A very thought-provoking read about healing inherited family trauma, It Didn’t Start With You provides interesting information about the role genetics and epigenetics play in our lives.
The first few chapters of the book outline research around epigenetics. From Holocaust survivors to survivors of the 9/11 attacks, Wolynn explains how the children and even grandchildren of these survivors are affected by their family history. This family history can be transmitted in one of two ways. The first is in the womb, where cellular memory is transferred from the mother to the unborn child through hormones generated by the emotions the mother is experiencing.

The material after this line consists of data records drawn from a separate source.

Lemma host_contributions isBid inputs :
  contributions (GR:=R1) isBid inputs = contributions (GR:=R2) isBid inputs.
Proof.
  unfold contributions. induction inputs as [|inp inputs IH]; [done|]. cbn. rewrite IH. f_equal.
  unfold contributionsOf. generalize (if isBid then fi_Bids inp else fi_Asks inp). intros ls.
  induction ls as [|l ls IHl]; [done|]. cbn. rewrite IHl.
  unfold contributes, fusionPriceToFP, fusionQtyToFP. by rewrite !host_i64.
Qed.

Lemma host_named inputs : named (GR:=R1) inputs = named (GR:=R2) inputs.
Proof. unfold named. induction inputs as [|inp inputs IH]; [done|]. cbn. by rewrite IH, host_trim. Qed.

Lemma host_active nowMs thr (inputs : list FusionDepthInput) :
  filter (λ inp, activeb (GR:=R1) nowMs thr inp = true) inputs =
  filter (λ inp, activeb (GR:=R2) nowMs thr inp = true) inputs.
Proof. apply filter_ext_in. intros inp _. unfold activeb. by rewrite host_trim. Qed.

Lemma host_validate instrument nowMs mode thr :
  validateFuseDepthArgs (GR:=R1) instrument nowMs mode thr = validateFuseDepthArgs (GR:=R2) instrument nowMs mode thr.
Proof. unfold validateFuseDepthArgs, NonEmptyString. by rewrite host_trim. Qed.

Lemma host_tags c l d capped :
  DeriveFeatureTags (GR:=R1) c l d capped = DeriveFeatureTags (GR:=R2) c l d capped.
Proof.
  unfold DeriveFeatureTags. cbv zeta.
  by rewrite (sort_strings_reference (GR:=R1) _ _ (reflexivity _)), (sort_strings_reference (GR:=R2) _ _ (reflexivity _)).
Qed.

Lemma host_levels isBid mode active active' :
  active ≡ₚ active' → fuseLevels (GR:=R1) active isBid mode = fuseLevels (GR:=R2) active' isBid mode.
Proof.
  intros Hp. rewrite !fuseLevels_reference, host_contributions. by rewrite Hp.
Qed.
End determinism.

(** C18: The fused view does not depend on the order in which the venues' books are
    collected, nor on the order of map iteration or the sort in use, as long as
    every venue is given once. *)
Theorem fusion_is_deterministic R1 R2 instrument nowMs inputs inputs' mode thr :
  same_host R1 R2 → NoDup (named (GR:=R1) inputs).*1 → inputs ≡ₚ inputs' →
  FuseDepth (GR:=R1) instrument nowMs inputs mode thr = FuseDepth (GR:=R2) instrument nowMs inputs' mode thr.
Proof.
  intros host Hnd Hp. unfold FuseDepth. rewrite (host_validate R1 R2 host).
  destruct (validateFuseDepthArgs _ _ _ _); [done|]. rewrite !filterActive_spec.
  rewrite <- (host_active R1 R2 host nowMs thr inputs').
  set (act := filter (λ inp, activeb (GR:=R1) nowMs thr inp = true) inputs).
  set (act' := filter (λ inp, activeb (GR:=R1) nowMs thr inp = true) inputs').
  assert (Hact : act ≡ₚ act') by (unfold act, act'; by rewrite Hp).
  assert (Hmap : list_to_map (reverse (named (GR:=R1) inputs)) =@{gmap string Z} list_to_map (reverse (named (GR:=R2) inputs'))).
  { rewrite <- (host_named R1 R2 host). apply list_to_map_proper.
    - by rewrite fmap_reverse, reverse_Permutation.
    - unfold named. by rewrite !reverse_Permutation, Hp. }
  rewrite Hmap, !BuildSourceMix_reference.
  rewrite !(venues_sorted (GR:=R1)), !(venues_sorted (GR:=R2)).
  rewrite (host_levels R1 R2 host true mode _ (sort_slice (GoRuntime:=R2) byVenue act'))
    by (by rewrite !sort_slice_perm).
  rewrite (host_levels R1 R2 host false mode _ (sort_slice (GoRuntime:=R2) byVenue act'))
    by (by rewrite !sort_slice_perm).
  destruct (capFusedLevels _ _) as [[bids asks] capped].
  rewrite (host_tags R1 R2), (host_trim R1 R2 host).
  rewrite <- !(sort_strings_reference (GR:=R2) _ _ (reflexivity _)).
  rewrite (sort_strings_reference (GR:=R2) _ (fi_Venue <$> act')) by (by rewrite Hact).
  by rewrite (sort_strings_reference (GR:=R2) _ _ (reflexivity _)).
Qed.

(** ** The cross-venue top of book *)

Section crossvenue.
Context {GR : GoRuntime}.

Definition bidLevels (active : list (CrossVenueVenueBook * Level * Level)) : list VenueLevel :=
  (λ '(book, bid, _), venueLevel (vb_Venue book) bid) <$> active.
Definition askLevels (active : list (CrossVenueVenueBook * Level * Level)) : list VenueLevel :=
  (λ '(book, _, ask), venueLevel (vb_Venue book) ask) <$> active.

(** Ranking by price, in either direction, and then by name. *)
Definition rank (dir : Z) (a b : VenueLevel) : bool :=
  if dir * vl_PriceFP a <? dir * vl_PriceFP b then true
  else if dir * vl_PriceFP b <? dir * vl_PriceFP a then false
  else str_ltb (ToLower (vl_Venue a)) (ToLower (vl_Venue b)).
Lemma rank_order dir l : weak_order_on (rank dir) l.
Proof.
  destruct (str_weak_order (λ a, ToLower (vl_Venue a)) l) as [Has Hnt]. unfold rank. split.
  - intros x y Hx Hy. repeat case_match; reflect_bools; try done; try lia. auto.
  - intros x y z Hx Hy Hz. repeat case_match; reflect_bools; try done; try lia; auto.
Qed.
Lemma bidBefore_rank a b : bidBefore a b = rank (-1) a b.
Proof. unfold bidBefore, rank. repeat case_match; reflect_bools; try done; lia. Qed.
Lemma askBefore_rank a b : askBefore a b = rank 1 a b.
Proof. unfold askBefore, rank. repeat case_match; reflect_bools; try done; lia. Qed.

Lemma weak_order_ext {A} (less less' : A → A → bool) l :
  (∀ a b, less a b = less' a b) → weak_order_on less' l → weak_order_on less l.
Proof. intros Heq [Has Hnt]. split; intros *; rewrite !Heq; auto. Qed.
(** Levels that neither order puts first have one price and one name. *)
Lemma rank_same dir a b :
  rank dir a b = false → rank dir b a = false → ToLower (vl_Venue a) = ToLower (vl_Venue b).
Proof. unfold rank. repeat case_match; intros; reflect_bools; try done; try lia. by apply str_le_antisym. Qed.

Definition activeName (t : CrossVenueVenueBook * Level * Level) : string := ToLower (vb_Venue t.1.1).

(** Venues with distinct names have one level each on a side. *)
Lemma one_level_each (f : CrossVenueVenueBook * Level * Level → VenueLevel) active x y :
  (∀ t, vl_Venue (f t) = vb_Venue t.1.1) → NoDup (activeName <$> active) →
  x ∈ f <$> active → y ∈ f <$> active → ToLower (vl_Venue x) = ToLower (vl_Venue y) → x = y.
Proof.
  intros Hf Hnd (t & -> & Ht)%list_elem_of_fmap (u & -> & Hu)%list_elem_of_fmap. rewrite !Hf. intros Heq.
  apply list_elem_of_lookup in Ht as [i Hi], Hu as [j Hj].
  assert (i = j) as ->; [|congruence].
  apply (NoDup_lookup (activeName <$> active) i j (activeName t)); [done| |]; rewrite list_lookup_fmap.
  - by rewrite Hi.
  - rewrite Hj. cbn. unfold activeName. by rewrite Heq.
Qed.

Lemma sorted_head {A} (less : A → A → bool) x l y :
  (∀ l, weak_order_on less l) → Sorted (λ a b, less b a = false) (x :: l) → y ∈ l → less y x = false.
Proof.
  intros Hw Hs Hy. apply Sorted_StronglySorted in Hs.
  - inversion Hs as [|? ? _ Hall]; subst. rewrite Forall_forall in Hall. auto.
  - by apply weak_order_trans.
Qed.

Lemma side_ranked dir before (f : CrossVenueVenueBook * Level * Level → VenueLevel) active sorted :
  (∀ a b, before a b = rank dir a b) → (∀ t, vl_Venue (f t) = vb_Venue t.1.1) →
  NoDup (activeName <$> active) → sorted ≡ₚ active →
  sort_slice before (f <$> sorted) = sort_by before (f <$> active) ∧
  ∀ top rest l, sort_slice before (f <$> sorted) = top :: rest → l ∈ rest →
    dir * vl_PriceFP top ≤ dir * vl_PriceFP l.
Proof.
  intros Hb Hf Hnd Hp. assert (Hw : ∀ l, weak_order_on before l).
  { intros l. apply (weak_order_ext _ (rank dir)); [done|apply rank_order]. }
  split.
  - apply sort_slice_reference; [done| |by apply fmap_Permutation].
    intros x y Hx Hy. rewrite !Hb. intros Hxy Hyx. apply (one_level_each f sorted); [done|by rewrite Hp|done..|].
    by apply (rank_same dir).
  - intros top rest l Hs Hl. pose proof (sort_slice_sorted before (f <$> sorted) (Hw _)) as Hsort.
    rewrite Hs in Hsort. apply (sorted_head before _ _ l) in Hsort; [|done..].
    rewrite Hb in Hsort. unfold rank in Hsort. repeat case_match; reflect_bools; try done; lia.
Qed.

Lemma Merge_ok instrument nowMs books thr c :
  Merge instrument nowMs books thr = inr c →
  let active := sort_slice (λ a b, str_ltb (activeName a) (activeName b)) (omap (activeBook nowMs thr) books) in
  BestBids c = sort_slice bidBefore (bidLevels active) ∧ BestAsks c = sort_slice askBefore (askLevels active).
Proof.
  unfold Merge. destruct (Collect _); [done|]. destruct (thr <=? 0); [done|]. cbv zeta.
  change (λ a b : CrossVenueVenueBook * Level * Level, str_ltb (ToLower (vb_Venue a.1.1)) (ToLower (vb_Venue b.1.1)))
    with (λ a b, str_ltb (activeName a) (activeName b)).
  set (active := sort_slice (λ a b, str_ltb (activeName a) (activeName b)) _). fold (bidLevels active) (askLevels active).
  destruct (sort_slice bidBefore (bidLevels active)) as [|bid bids] eqn:Hb,
    (sort_slice askBefore (askLevels active)) as [|ask asks] eqn:Ha.
  all: try destruct (spreadRange active); intros [= <-]; cbn; try done; exfalso.
  all: apply (f_equal length) in Hb, Ha;
    rewrite (Permutation_length (sort_slice_perm _ _)) in Hb;
    rewrite (Permutation_length (sort_slice_perm _ _)) in Ha; unfold bidLevels, askLevels in *;
    rewrite length_fmap in Hb, Ha; cbn in Hb, Ha; lia.
Qed.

The second is in infancy when the child forms bonds with the parents, especially with the mother.
Wolynn gives practical tools and exercises to help you discover your core language map, a tool to help put words on the trauma inherited from your ancestors, understand this trauma and release it. This language map includes the core complaint, which describes your deepest worry or struggle, your core descriptors, which describe your parents, and your core sentence, or your worst fear.
After helping you discover your core language map, Wolynn offers steps to creating the language of healing. I found these healing sentences and images profoundly touching.
One criticism this book has received is that some readers feel that Wolynn pushes reconnecting with parents in order to heal. However, my understanding of his writing is that this reconciliation can happen in the literal sense if that is possible, but that it is ultimately an internal process.
Wolynn ends the book with a series of chapters on becoming aware of how our family histories can affect our romantic relationships and even our financial success, as well as ways to continue healing and releasing our family history.
Out of all books presented here, this one was by far the most eye-opening and transformational. We spend a lot of time considering how our own experiences and thought patterns affect us, but we often miss the connection to our own ancestry and how we might unconsciously identify with our family history. This book allowed me to feel held by something bigger than myself and to be able to welcome all the fragments of my family history.
Have you read any of these five books? What were your thoughts? Do you have a favourite self-help book that you keep returning to?